Let your kids eat candy this Halloween. Let them fill up pillowcases and plastic pumpkins with the good stuff: Kit Kats, Jolly Ranchers, Reese’s Peanut Butter Cups, Sour Patch Kids. And set a good example by making sure your house is doling out classics to the neighborhood, too.
There’s been a trend in recent years towards “healthier Halloween treats.” Some parents bake items at home — like pumpkin muffins, frozen yogurt bark and whatever these goddamn “Green Apple Monsters” are — in order to fill up the stomachs of their little trick-or-treaters before hitting the town. That way, the diabolical thinking goes, they’ll be less inclined to hunt for and consume candy.
Other parents have sworn off the usual name-brand stuff, in favor of Trader Joe’s gummies with monk fruit sweeteners. Then there are those who’ve dubbed trick-or-treating too great a risk, for fear of food allergies and, presumably, gluten.
Look — marching onto people’s property and demanding sweets is definitely an odd tradition. Kids with nut issues should absolutely avoid Butterfingers. And almost all candy is processed crap that offers zero nutritional benefits for the body. But this crusade to “clean up” holiday eating is missing the point entirely.
Longevity research tells us that the world’s longest-living communities know how to celebrate. When the time is right, they’ll indulge in sugary confections together. No one needs to feel bad about it. No foods are labelled as off-limits, or deserving of guilt. There’s just an understanding that on special occasions, it’s okay to let your hair down and eat something frosted. Or, in this case — 20 pink Starbursts.

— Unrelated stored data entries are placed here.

Lemma zipped_entries (f g : nat → option nat) l :
  concat (map (λ i, [f i; g i]) l) ≡ₚ map f l ++ map g l.
Proof.
  induction l as [|i l IH]; [done|]. cbn [map concat app]. rewrite IH.
  apply Permutation_cons; [done|]. by rewrite (Permutation_middle (map f l) (map g l) (g i)).
Qed.

(** What the two halves of [free_sched_group] free. *)
Definition freed (rq se : option array) : list (option nat) :=
  concat (map (λ i, [arr_at rq i; arr_at se i]) possible_cpus) ++ [arr_block rq; arr_block se].

Lemma freed_blocks rq se : arr_shape rq → arr_shape se → omap id (freed rq se) ≡ₚ arr_blocks rq ++ arr_blocks se.
Proof.
  intros Hr Hs. rewrite <- (arr_freed rq), <- (arr_freed se), <- omap_app by done. apply omap_Permutation.
  unfold freed. rewrite zipped_entries. change (map (arr_at rq) possible_cpus) with (arr_entries rq).
  change (map (arr_at se) possible_cpus) with (arr_entries se). solve_Permutation.
Qed.

Lemma free_fair_ok g s :
  let t := tgs s g in let l := freed (tg_cfs_rq t) (tg_se t) in
  free_fair_sched_group g s = kfrees l s.
Proof.
  cbv zeta. unfold free_fair_sched_group, freed. cbv zeta. rewrite free_entries_kfrees, kfrees_app.
  destruct (kfrees _ s) as [s1| |]; cbn [mbind res_bind]; [|done..]. cbn [kfrees].
  destruct (kfree (arr_block (tg_cfs_rq (tgs s g))) s1) as [s2| |]; cbn [mbind res_bind]; [|done..]. by destruct (kfree _ s2).
Qed.

Lemma free_rt_ok g s :
  let t := tgs s g in let l := freed (tg_rt_rq t) (tg_rt_se t) in
  free_rt_sched_group g s = kfrees l (destroy_rt_bandwidth g s).
Proof.
  cbv zeta. unfold free_rt_sched_group, freed. cbv zeta. rewrite free_entries_kfrees, kfrees_app.
  destruct (kfrees _ (destroy_rt_bandwidth g s)) as [s1| |]; cbn [mbind res_bind]; [|done..]. cbn [kfrees].
  destruct (kfree (arr_block (tg_rt_rq (tgs s g))) s1) as [s2| |]; cbn [mbind res_bind]; [|done..]. by destruct (kfree _ s2).
Qed.

(** ** A group under construction *)

(** What making a group leaves alone. *)
Definition outer (s : groups) := (task_groups s, rcu_callbacks s, sysctl_sched_rt_period s, sysctl_sched_rt_runtime s,
  (def_rt_period s, def_rt_runtime s, threads s)).

Definition shaped (t : task_group) : Prop :=
  arr_shape (tg_cfs_rq t) ∧ arr_shape (tg_se t) ∧ arr_shape (tg_rt_rq t) ∧ arr_shape (tg_rt_se t).

Definition unused (t : task_group) : Prop := tg_runtime t = 0 ∧ ∀ i, tg_cpu_runtime t i = 0.

(** [extra] are blocks allocated for the group [g] that it does not point to yet;
    [s0] is the state before. *)
Record building (g : nat) (extra : list nat) (s0 s : groups) : Prop := {
  bd_heap a : a ∈ heap s ↔ a ∈ heap s0 ∨ a ∈ extra ++ tg_blocks g (tgs s g);
  bd_new a : a ∈ extra ++ tg_blocks g (tgs s g) → (a ∉ heap s0) ∧ a ≠ root_task_group;
  bd_nodup : NoDup (extra ++ tg_blocks g (tgs s g));
  bd_shaped : shaped (tgs s g);
  bd_unused : unused (tgs s g);
  bd_others h : h ≠ g → tgs s h = tgs s0 h;
  bd_outer : outer s = outer s0;
}.

Lemma kzalloc_cases s :
  (∃ a o, kzalloc s = (Some a, set_memory ({[a]} ∪ heap s) o s) ∧ (a ∉ heap s) ∧ a ≠ root_task_group) ∨
  (∃ o, kzalloc s = (None, set_memory (heap s) o s)).
Proof.
  unfold kzalloc. destruct (outcomes s) as [|[|] o] eqn:E.
  - right. exists []. f_equal. destruct s. cbn in *. by rewrite E.
  - left. set (a := fresh _). exists a, o. split; [done|].
    pose proof (is_fresh ({[root_task_group]} ∪ heap s)) as Hf. fold a in Hf. set_solver.
  - right. by exists o.
Qed.

Lemma building_memory g extra s0 s o :
  building g extra s0 s → building g extra s0 (set_memory (heap s) o s).
Proof. by intros []. Qed.

Lemma building_alloc g extra s0 s a o :
  building g extra s0 s → a ∉ heap s → a ≠ root_task_group →
  building g (a :: extra) s0 (set_memory ({[a]} ∪ heap s) o s).
Proof.
  intros [Hh Hn Hd ? ? ? ?] Ha Hr. split; try done; cbn [app].
  - intros b. cbn. specialize (Hh b). set_solver.
  - intros b [->|Hb]%elem_of_cons; [|by apply Hn]. split; [|done]. specialize (Hh a). tauto.
  - apply list.NoDup_cons. split; [|done]. specialize (Hh a). tauto.
Qed.

(** Pointers to the extra blocks are stored. *)
Lemma building_store g extra s0 s s1 :
  building g extra s0 s → heap s1 = heap s → outer s1 = outer s → (∀ h, h ≠ g → tgs s1 h = tgs s h) →
  tg_blocks g (tgs s1 g) ≡ₚ extra ++ tg_blocks g (tgs s g) → shaped (tgs s1 g) → unused (tgs s1 g) →
  building g [] s0 s1.
Proof.
  intros [Hh Hn Hd _ _ Ho Hout] Eh Eo Ht Hp Hs Hz.
  split; rewrite ?Eh, ?Eo; cbn [app]; try done.
  - intros a. rewrite Hp. apply Hh.
  - intros a. rewrite Hp. apply Hn.
  - by rewrite Hp.
  - intros h Hne. by rewrite Ht; auto.
Qed.

Lemma building_kfree g a s0 s :
  building g [a] s0 s → ∃ s', kfree (Some a) s = Ok s' ∧ building g [] s0 s'.
Proof.
  intros [Hh Hn Hd ? ? ? ?]. unfold kfree. rewrite decide_True by (apply Hh; set_solver). eexists. split; [reflexivity|].
  cbn [app] in *. apply list.NoDup_cons in Hd as [Ha Hd]. split; try done; cbn [app].
  - intros b. cbn. specialize (Hh b). specialize (Hn b). set_solver.
  - intros b Hb. apply Hn. by right.
Qed.

(** ** The loops *)

(** What building keeps. *)
Definition kept (t : task_group) := (tg_period t, tg_timer t, tg_parent t, tg_children t).

(** [init] stores its blocks in the arrays [A] and [B] of [g], and leaves the
    arrays [C] alone. *)
Record stores (g : nat) (A B : task_group → option array) (C : task_group → option array * option array) (init : nat → nat → nat → groups → groups) : Prop := {
  st_frame rq e i s : heap (init rq e i s) = heap s ∧ outer (init rq e i s) = outer s ∧
    (∀ h, h ≠ g → tgs (init rq e i s) h = tgs s h) ∧ kept (tgs (init rq e i s) g) = kept (tgs s g);
  st_blocks rq e i s : free_slot (A (tgs s g)) i → free_slot (B (tgs s g)) i →
    tg_blocks g (tgs (init rq e i s) g) ≡ₚ e :: rq :: tg_blocks g (tgs s g);
  st_shaped rq e i s : shaped (tgs s g) → shaped (tgs (init rq e i s) g);
  st_unused rq e i s : unused (tgs s g) → unused (tgs (init rq e i s) g);
  st_first rq e i s : A (tgs (init rq e i s) g) = arr_set i rq (A (tgs s g));
  st_rest rq e i s : C (tgs (init rq e i s) g) = C (tgs s g);
  st_second rq e i s : B (tgs (init rq e i s) g) = arr_set i e (B (tgs s g));
}.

Free Halloween. Free Thanksgiving, free holiday season and free birthdays, too. Banning kids from enjoying the full, sugary might of these events will not put them on the fast track to a healthier adulthood. On the contrary, it runs the risk of shrouding certain foods in shame. This can lead to weight fluctuations, as they cycle through clandestinely eating whatever they’ve been deprived, then trying DIY (and often dangerous methods) to immediately lose pounds again.
Remember, also, that children don’t live in the same sensory world that you do. As The New York Times pointed out in a recent piece: “A child’s preference for sweet foods can be 20 times as great as an adult’s sweet tooth.” Children crave sweets in ways that we’ve long forgotten. That’s why being told to put back Double Stuf Oreos at the grocery store crushes them. Some studies have suggested that eating sugar literally eases pain in kids.
The best way forward, as always, is understanding and moderation. There probably shouldn’t be an ever-plentiful candy drawer at the house. But that candy bowl should be stocked as all hell on Hallow’s Eve. Consider this, too: kids were deprived of a proper Halloween last year due to the pandemic. They’ve earned a normal holiday this year. It’s those silly little traditions from childhood, the times that we feel like we’re getting away with something, that we carry with us. Like staying up late, or having a snow day. (Another potential casualty of the pandemic.)
This weekend, let the treats flow. Don’t you worry. They’re still going to get into law school one day if they miss a day of school with a candy hangover. In the long-run, the healthiest Halloween is its lovely, unhealthy self.